» **What the exercise asks**
From the data below, repeat exactly the lines from the line with "holder of a lock and" to the line with "lm_query_id := clr_query_id req;", both included.

+ + + + + + +

(* ===== verification/Lock.v ===== *)
(** Locks of tables: the operations on revisions (api/src/schema_api_impl.rs), the
    holder of a lock and the manager of the locks of a query service
    (query/service/src/locks).  Every operation on the meta-service is a client of
    the KV API. *)

From stdpp Require Import base sorting strings gmap numbers list.
From S2P Require Import Prelude RustStr MetaTypes Txn SMV003 KeyCodec AppKeys KVApi ProtoConv MetaApi.
From S2P Require Import Database LockTypes.
Local Open Scope N_scope.

(** [IdGenerator::table_lock_id] (app/src/id_generator.rs). *)
Definition id_generator_table_lock_id : IdGenerator := {| resource := "table_lock_id" |}.

(** ** Revisions (schema_api_impl.rs)

    [utc_now] is the time read by a call, in its [i]-th trial. *)
Section schema_api.
Context {sj : SerdeJson} {ch : Chrono} `{!ProstMessage pb_LockMeta}.

Definition list_lock_revisions (req : ListLockRevReq) : Client (list (N * LockMeta)) :=
  strm ← list_pb LockMeta (gen_prefix (llr_lock_key req));
  try_collect (map (pitem_map (λ itm, (table_lock_ident_revision itm.1, data itm.2))) strm).

Definition create_lock_revision (utc_now : nat → DateTime) (req : CreateLockRevReq) : Client N :=
  let lock_key := clr_lock_key req in
  txn_backoff (λ i,
    current_rev ← get_seq id_generator_table_lock_id;
    let revision := wrap64 (current_rev + 1) in
    let key := gen_key lock_key revision in
    let lock_meta := {| lm_user := clr_user req; lm_node := clr_node req; lm_query_id := clr_query_id req;
                        lm_created_on := utc_now i; lm_acquired_on := None;
                        lm_lock_type := lock_type lock_key; lm_extra_info := get_extra_info lock_key |} in
    c1 ← txn_cond_seq id_generator_table_lock_id CEq current_rev;
    c2 ← txn_cond_seq key CEq 0;
    o1 ← txn_op_put id_generator_table_lock_id EmptyString;
    o2 ← txn_op_put_pb key lock_meta (Some (clr_ttl req));
    '(succ, _) ← send_txn (txn_new [c1; c2] [o1; o2]);
    mret (if (succ : bool) then Some revision else None)).

Definition extend_lock_revision (utc_now : DateTime) (req : ExtendLockRevReq) : Client unit :=
  let key := gen_key (elr_lock_key req) (elr_revision req) in
  r ← crud_update_existing key
        (λ lock_meta, Some (if elr_acquire_lock req then set_acquired_on (Some utc_now) lock_meta else lock_meta,
                            Some (elr_ttl req)))
        (inr TableLockExpired);
  match r with inl _ => mret tt | inr e => throw (EApp e) end.

(** The error of [crud_remove] is a unit, and [unwrap] panics on it. *)
Definition delete_lock_revision (req : DeleteLockRevReq) : Client unit :=
  r ← crud_remove (V := LockMeta) (E := unit) (gen_key (dlr_lock_key req) (dlr_revision req)) (inl tt);
  match r with inl _ => mret tt | inr _ => Done CPanic end.

Fixpoint list_locks_in (dirs : list (DirName TableLockIdent)) (reply : list LockInfo) : Client (list LockInfo) :=
  match dirs with
  | [] => mret reply
  | dir :: dirs =>
      strm ← list_pb LockMeta dir;
      locks ← try_collect (map (pitem_map (λ itm,
        {| li_table_id := table_lock_ident_table_id itm.1; li_revision := table_lock_ident_revision itm.1;
           li_meta := data itm.2 |})) strm);
      list_locks_in dirs (reply ++ locks)
  end.
Definition list_locks (req : ListLocksReq) : Client (list LockInfo) := list_locks_in (prefixes req) [].

(** ** The holder of a lock (lock_holder.rs) *)

(** What a round of waiting for the lock sees: the time since the start, and what
    became of the watch of the revision before it. *)
Inductive WatchResult := WatchFailed | WatchEnded | WatchTimeout.
Record Round := { elapsed : N; watched : WatchResult; round_now : DateTime }.

(** [Iterator::position]. *)
Definition position (x : N) (l : list N) : option nat := fst <$> list_find (x =.) l.

(** The time [last_now] is read by the last round, whose time since the start has
    reached the timeout. *)
Section acquire.
Context (lock_key : LockKey) (ttl : N) (should_retry : bool) (acquire_timeout : N) (revision : N).

Fixpoint acquire_loop (rounds : list Round) (last_now : DateTime) : Client N :=
  revs ← list_lock_revisions {| llr_lock_key := lock_key |};
  let rev_list := merge_sort N.le revs.*1 in
  match position revision rev_list with
  | None => throw (EApp TableLockExpired)
  | Some O =>
      let utc_now := match rounds with r :: _ => round_now r | [] => last_now end in
      _ ← extend_lock_revision utc_now {| elr_lock_key := lock_key; elr_revision := revision; elr_ttl := ttl;
                                           elr_acquire_lock := true |};
      mret revision
  | Some (S prev) =>
      match rounds with
      | [] => throw (EQuery TableAlreadyLocked)
      | r :: rounds =>
          if negb should_retry || (acquire_timeout <=? elapsed r) then throw (EQuery TableAlreadyLocked)
          else
            match rev_list !! prev with
            | None => Done CPanic
            | Some prev_revision =>
                let watch_delete_ident := table_lock_ident_new (get_tenant lock_key) (get_table_id lock_key) prev_revision in
                _ ← key_str (to_string_key watch_delete_ident);
                match watched r with
                | WatchFailed => throw (EMeta ServiceError)
                | w =>
                    lock_meta ← get_pb LockMeta watch_delete_ident;
                    match lock_meta, w with
                    | Some _, WatchTimeout => throw (EQuery TableAlreadyLocked)
                    | _, _ => acquire_loop rounds last_now
                    end
                end
            end
      end
  end.
End acquire.

(** Twice a duration panics if it is more than [u64::MAX] seconds. *)
Definition duration_doubles (d : N) : bool := 2 * d <? 1000 * u64_mod.

(** [start] creates the revision; the task it spawns is [lock_task], another client,
    which pauses between one and two thirds of [ttl]. *)
Definition start (utc_now : nat → DateTime) (req : CreateLockRevReq) : Client N :=
  if duration_doubles (clr_ttl req) then create_lock_revision utc_now req else Done CPanic.

Definition try_acquire_lock (utc_now : nat → DateTime) (req : CreateLockRevReq) (should_retry : bool)
    (acquire_timeout : N) (rounds : list Round) (last_now : DateTime) : Client N :=
  revision ← start utc_now req;
  acquire_loop (clr_lock_key req) (clr_ttl req) should_retry acquire_timeout revision rounds last_now.

(** What follows a failed attempt: the pause of the backoff, the shutdown of the
    holder during it, or the end of the attempts. *)
Inductive Pause := Slept | Shutdown | NoMoreBackoff.

(** An attempt is made with its time and what follows it when it fails; there are no
    more attempts when the shutdown flag is set. *)
Fixpoint try_extend_lock (req : ExtendLockRevReq) (attempts : list (DateTime * Pause)) : Client unit :=
  match attempts with
  | [] => mret tt
  | (utc_now, pause) :: attempts =>
      r ← try_client (extend_lock_revision utc_now req);
      match r with
      | inl _ => mret tt
      | inr (EApp TableLockExpired) => throw (EApp TableLockExpired)
      | inr _ =>
          match pause with
          | Slept => try_extend_lock req attempts
          | Shutdown => mret tt
          | NoMoreBackoff => throw (EQuery OCCRetryFailure)
          end
      end
  end.

(** The backoff gives [n] pauses. *)
Fixpoint try_delete_lock (req : DeleteLockRevReq) (n : nat) : Client unit :=
  r ← try_client (delete_lock_revision req);
  match r with
  | inl _ => mret tt
  | inr _ => match n with S n => try_delete_lock req n | O => throw (EQuery OCCRetryFailure) end
  end.

(** The task of a lock: extend the revision after every pause, until the shutdown,
    and delete it. *)
Fixpoint lock_task (lock_key : LockKey) (ttl revision : N) (rounds : list (list (DateTime * Pause))) (n : nat) :
    Client unit :=
  match rounds with
  | [] => try_delete_lock {| dlr_lock_key := lock_key; dlr_revision := revision |} n
  | attempts :: rounds =>
      _ ← try_extend_lock {| elr_lock_key := lock_key; elr_revision := revision; elr_ttl := ttl;
                             elr_acquire_lock := false |} attempts;
      lock_task lock_key ttl revision rounds n
  end.
End schema_api.

(** ** The manager of the locks (lock_manager.rs) *)

(** A holder is its shutdown flag. *)
Record LockHolder := { shutdown_flag : bool }.
Definition lock_holder_default : LockHolder := {| shutdown_flag := false |}.
Definition shutdown (h : LockHolder) : LockHolder := {| shutdown_flag := true |}.

(** [tx] holds the revisions that are sent to the task of the manager. *)
Record LockManager := { active_locks : gmap N LockHolder; tx : list N }.
Definition lock_manager_init : LockManager := {| active_locks := ∅; tx := [] |}.

(** The assertion that the revision is new panics. *)
Definition insert_lock (revision : N) (h : LockHolder) (m : LockManager) : Outcome LockManager :=
  match active_locks m !! revision with
  | Some _ => Panic
  | None => Ok {| active_locks := <[revision := h]> (active_locks m); tx := tx m |}
  end.

(** Dropping a guard. *)
Definition unlock (revision : N) (m : LockManager) : LockManager :=
  {| active_locks := active_locks m; tx := tx m ++ [revision] |}.

(** The task of the manager receives a revision; the holder it shuts down, if any. *)
Definition manager_recv (m : LockManager) : LockManager * option LockHolder :=
  match tx m with
  | [] => (m, None)
  | revision :: rest =>
      ({| active_locks := delete revision (active_locks m); tx := rest |},
       shutdown <$> active_locks m !! revision)
  end.

(** [try_lock] with the result of a new holder, which is registered or shut down. *)
Definition try_lock_result (r : N + ApiError) (m : LockManager) : Outcome (LockManager * LockHolder * (N + ApiError)) :=
  let lock_holder := lock_holder_default in
  match r with
  | inl revision => m' ← insert_lock revision lock_holder m; Ok (m', lock_holder, inl revision)
  | inr err => Ok (m, shutdown lock_holder, inr err)
  end.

+ + + + + + +

» **Exercise result**
    holder of a lock and the manager of the locks of a query service
    (query/service/src/locks).  Every operation on the meta-service is a client of
    the KV API. *)

From stdpp Require Import base sorting strings gmap numbers list.
From S2P Require Import Prelude RustStr MetaTypes Txn SMV003 KeyCodec AppKeys KVApi ProtoConv MetaApi.
From S2P Require Import Database LockTypes.
Local Open Scope N_scope.

(** [IdGenerator::table_lock_id] (app/src/id_generator.rs). *)
Definition id_generator_table_lock_id : IdGenerator := {| resource := "table_lock_id" |}.

(** ** Revisions (schema_api_impl.rs)

    [utc_now] is the time read by a call, in its [i]-th trial. *)
Section schema_api.
Context {sj : SerdeJson} {ch : Chrono} `{!ProstMessage pb_LockMeta}.

Definition list_lock_revisions (req : ListLockRevReq) : Client (list (N * LockMeta)) :=
  strm ← list_pb LockMeta (gen_prefix (llr_lock_key req));
  try_collect (map (pitem_map (λ itm, (table_lock_ident_revision itm.1, data itm.2))) strm).

Definition create_lock_revision (utc_now : nat → DateTime) (req : CreateLockRevReq) : Client N :=
  let lock_key := clr_lock_key req in
  txn_backoff (λ i,
    current_rev ← get_seq id_generator_table_lock_id;
    let revision := wrap64 (current_rev + 1) in
    let key := gen_key lock_key revision in
    let lock_meta := {| lm_user := clr_user req; lm_node := clr_node req; lm_query_id := clr_query_id req;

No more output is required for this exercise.